(** ** Listing by category *)

(** C9 — [get_by_category] aborts with 404 exactly when no question has
    the category [str(id)], whether or not a category with that id exists;
    otherwise it returns the matching questions in listing order, their
    number as [total_questions] and [str(id)] as [current_category]. *)
Theorem get_by_category_result (id : Z) (db : Store) :
  let matched := List.filter (category_is id) (questions_table db) in
  (get_by_category id db = Raise NotFound <-> matched = []) /\
  (matched = [] <->
   forall q, In q (questions_table db) -> Question.category q <> str id) /\
  (matched <> [] ->
   get_by_category id db =
   Return {| lr_success := true;
             lr_questions := map Question.format matched;
             lr_total_questions := len matched;
             lr_current_category := Some (str id) |}) /\
  (forall r, get_by_category id db = Return r ->
             lr_questions r = map Question.format matched /\
             lr_total_questions r = len matched /\
             lr_current_category r = Some (str id)).
Proof.
  intros matched. unfold get_by_category, query_filter. fold matched.
  assert (Hlen : len (map Question.format matched) = len matched)
    by (unfold len; now rewrite length_map).
  split; [|split; [|split]].
  - destruct (len (map Question.format matched) =? 0) eqn:E.
    + apply len_zero, map_nil_iff in E. split; [intros _; exact E|reflexivity].
    + apply len_zero_false in E. rewrite map_nil_iff in E.
      split; [discriminate|congruence].
  - subst matched. rewrite filter_nil_iff. split; intros H q Hq.
    + intros Hc. apply category_is_spec in Hc. specialize (H q Hq). congruence.
    + destruct (category_is id q) eqn:Ec; [|reflexivity].
      apply category_is_spec in Ec. now destruct (H q Hq).
  - intros Hne.
    destruct (len (map Question.format matched) =? 0) eqn:E.
    + apply len_zero, map_nil_iff in E. contradiction.
    + now rewrite Hlen.
  - intros r. destruct (len (map Question.format matched) =? 0) eqn:E.
    + discriminate.
    + intros [= <-]. simpl. auto.
Qed.

(** ** The quiz *)

Lemma py_in_spec (x : Z) (l : list Z) : py_in x l = true <-> In x l.
Proof.
  unfold py_in. rewrite existsb_exists. split.
  - intros (y & Hy & E). apply Z.eqb_eq in E. now subst.
  - intros H. exists x. split; [assumption|apply Z.eqb_refl].
Qed.

Lemma swap_perm {A : Type} (i j : nat) (x : list A) : Permutation (swap i j x) x.
Proof.
  unfold swap. destruct (x !! i) eqn:Ei; [|reflexivity].
  destruct (x !! j) eqn:Ej; [|reflexivity].
  now apply Permutation_insert_swap.
Qed.

Lemma shuffle_loop_perm {A : Type} (randbelow : nat -> nat) (i : nat) (x : list A) :
  Permutation (shuffle_loop randbelow i x) x.
Proof.
  revert x. induction i as [|i IH]; intros x; simpl; [reflexivity|].
  etransitivity; [apply IH|apply swap_perm].
Qed.

(** Whatever the generator draws, [random.shuffle] rearranges its argument. *)
Lemma random_shuffle_perm {A : Type} (randbelow : nat -> nat) (x : list A) :
  Permutation (random_shuffle randbelow x) x.
Proof. apply shuffle_loop_perm. Qed.

Lemma pool_spec (category_id : Z) (db : Store) (q : Question.t) :
  In q (pool category_id db) <->
  In q (questions_table db) /\
  (category_id = 0 \/ Question.category q = str category_id).
Proof.
  unfold pool, query_all, query_filter.
  destruct (category_id =? 0) eqn:E.
  - apply Z.eqb_eq in E. tauto.
  - apply Z.eqb_neq in E. rewrite filter_In, category_is_spec. tauto.
Qed.

(** C6 — the candidate pool of [check_category] is every question when
    the category id is 0 and the questions whose category is [str(id)]
    otherwise, and the call aborts with 404 exactly when that pool is empty:
    an error, where an exhausted quiz returns. *)
Theorem check_category_pool (shuffle : list Question.t -> list Question.t)
    (category_id : Z) (previous : list Z) (db : Store) :
  (category_id = 0 -> pool category_id db = questions_table db) /\
  (category_id <> 0 ->
   pool category_id db = List.filter (category_is category_id) (questions_table db)) /\
  (forall q, In q (pool category_id db) <->
             In q (questions_table db) /\
             (category_id = 0 \/ Question.category q = str category_id)) /\
  (check_category shuffle category_id previous db = Raise NotFound
   <-> pool category_id db = []) /\
  (pool category_id db = [] ->
   get_quizzes shuffle (mkQuizBody (Some previous) (Some category_id)) db
   = Raise NotFound) /\
  (pool category_id db <> [] ->
   check_category shuffle category_id previous db
   = Return (get_different_question shuffle (pool category_id db) previous)).
Proof.
  split; [|split; [|split; [|split; [|split]]]].
  - intros ->. reflexivity.
  - intros H. unfold pool. apply Z.eqb_neq in H. now rewrite H.
  - apply pool_spec.
  - unfold check_category.
    destruct (len (pool category_id db) =? 0) eqn:E.
    + apply len_zero in E. split; [intros _; exact E|reflexivity].
    + apply len_zero_false in E. split; [discriminate|congruence].
  - intros H. unfold get_quizzes, check_category. simpl. rewrite H. reflexivity.
  - intros H. unfold check_category. apply len_zero_false in H. now rewrite H.
Qed.

Section Quiz.
Variable shuffle : list Question.t -> list Question.t.
Hypothesis shuffle_perm : forall l, Permutation (shuffle l) l.

Lemma get_different_question_some questions previous q :
  get_different_question shuffle questions previous = Some q ->
  In q questions /\ ~ In (Question.id q) previous.
Proof.
  unfold get_different_question. intros H. apply find_some in H as [Hin Hp].
  split.
  - eapply Permutation_in; [apply shuffle_perm|exact Hin].
  - intros Hprev. apply py_in_spec in Hprev. rewrite Hprev in Hp. discriminate.
Qed.

Lemma get_different_question_none questions previous :
  get_different_question shuffle questions previous = None <->
  forall q, In q questions -> In (Question.id q) previous.
Proof.
  unfold get_different_question. split.
  - intros H q Hq. apply py_in_spec.
    eapply find_none in H.
    + apply negb_false_iff in H. exact H.
    + eapply Permutation_in; [symmetry; apply shuffle_perm|exact Hq].
  - intros H. destruct (find _ _) as [q|] eqn:E; [|reflexivity].
    apply find_some in E as [Hin Hp].
    assert (Hq : In q questions)
      by (eapply Permutation_in; [apply shuffle_perm|exact Hin]).
    apply H, py_in_spec in Hq. rewrite Hq in Hp. discriminate.
Qed.

(** C1 — the selection never answers with a question whose id is among
    the previous ones, and answers [None] when every question of the pool
    has its id there: [get_different_question] does so on every pool, and
    [get_quizzes], which reaches it once the pool has been found not
    empty, returns the question it chose (one of the pool, carrying an
    [id] that is not among the previous ones) or returns with
    [question = None], a return and not the 404 that an empty pool
    gives.  It returns a question as soon as the pool holds one that has
    not been asked. *)
Theorem get_quizzes_unseen (category_id : Z) (previous : list Z) (db : Store) :
  let body := mkQuizBody (Some previous) (Some category_id) in
  (forall questions q,
     get_different_question shuffle questions previous = Some q ->
     In q questions /\ ~ In (Question.id q) previous) /\
  (forall questions,
     (forall q, In q questions -> In (Question.id q) previous) ->
     get_different_question shuffle questions previous = None) /\
  (forall r d, get_quizzes shuffle body db = Return r -> zr_question r = Some d ->
     exists q, d = Question.format q /\ In q (pool category_id db) /\
               d !! "id" = Some (JInt (Question.id q)) /\
               ~ In (Question.id q) previous) /\
  (pool category_id db <> [] ->
   (forall q, In q (pool category_id db) -> In (Question.id q) previous) ->
   get_quizzes shuffle body db = Return {| zr_success := true; zr_question := None |}) /\
  (forall q, In q (pool category_id db) -> ~ In (Question.id q) previous ->
     exists q', get_quizzes shuffle body db
                = Return {| zr_success := true;
                            zr_question := Some (Question.format q') |}) /\
  (pool category_id db = [] -> get_quizzes shuffle body db = Raise NotFound) /\
  Return {| zr_success := true; zr_question := None |} <> Raise NotFound.
Proof.
  intros body.
  split; [intros questions q; apply get_different_question_some|].
  split; [intros questions; apply get_different_question_none|].
  unfold get_quizzes, check_category. simpl.
  destruct (len (pool category_id db) =? 0) eqn:E; simpl.
  - apply len_zero in E. split; [|split; [|split; [|split]]].
    + discriminate.
    + congruence.
    + intros q Hq. rewrite E in Hq. destruct Hq.
    + reflexivity.
    + discriminate.
  - apply len_zero_false in E.
    destruct (get_different_question shuffle (pool category_id db) previous)
      as [q|] eqn:G; simpl.
    + apply get_different_question_some in G as [Hin Hnot].
      split; [|split; [|split; [|split]]].
      * intros r d [= <-] [= <-]. exists q.
        split; [reflexivity|]. split; [assumption|].
        split; [apply lookup_insert_eq|assumption].
      * intros _ Hall. destruct (Hnot (Hall q Hin)).
      * intros _ _ _. now exists q.
      * intros Hnil. contradiction.
      * discriminate.
    + split; [|split; [|split; [|split]]].
      * intros r d [= <-]. discriminate.
      * reflexivity.
      * intros q Hq Hnot. rewrite get_different_question_none in G.
        destruct (Hnot (G q Hq)).
      * intros Hnil. contradiction.
      * discriminate.
Qed.
End Quiz.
⁂
YOUR OBJECTIVE :: Give the number of lines that hold the word "unfold" in these records, with nothing added.

RESULT :: 12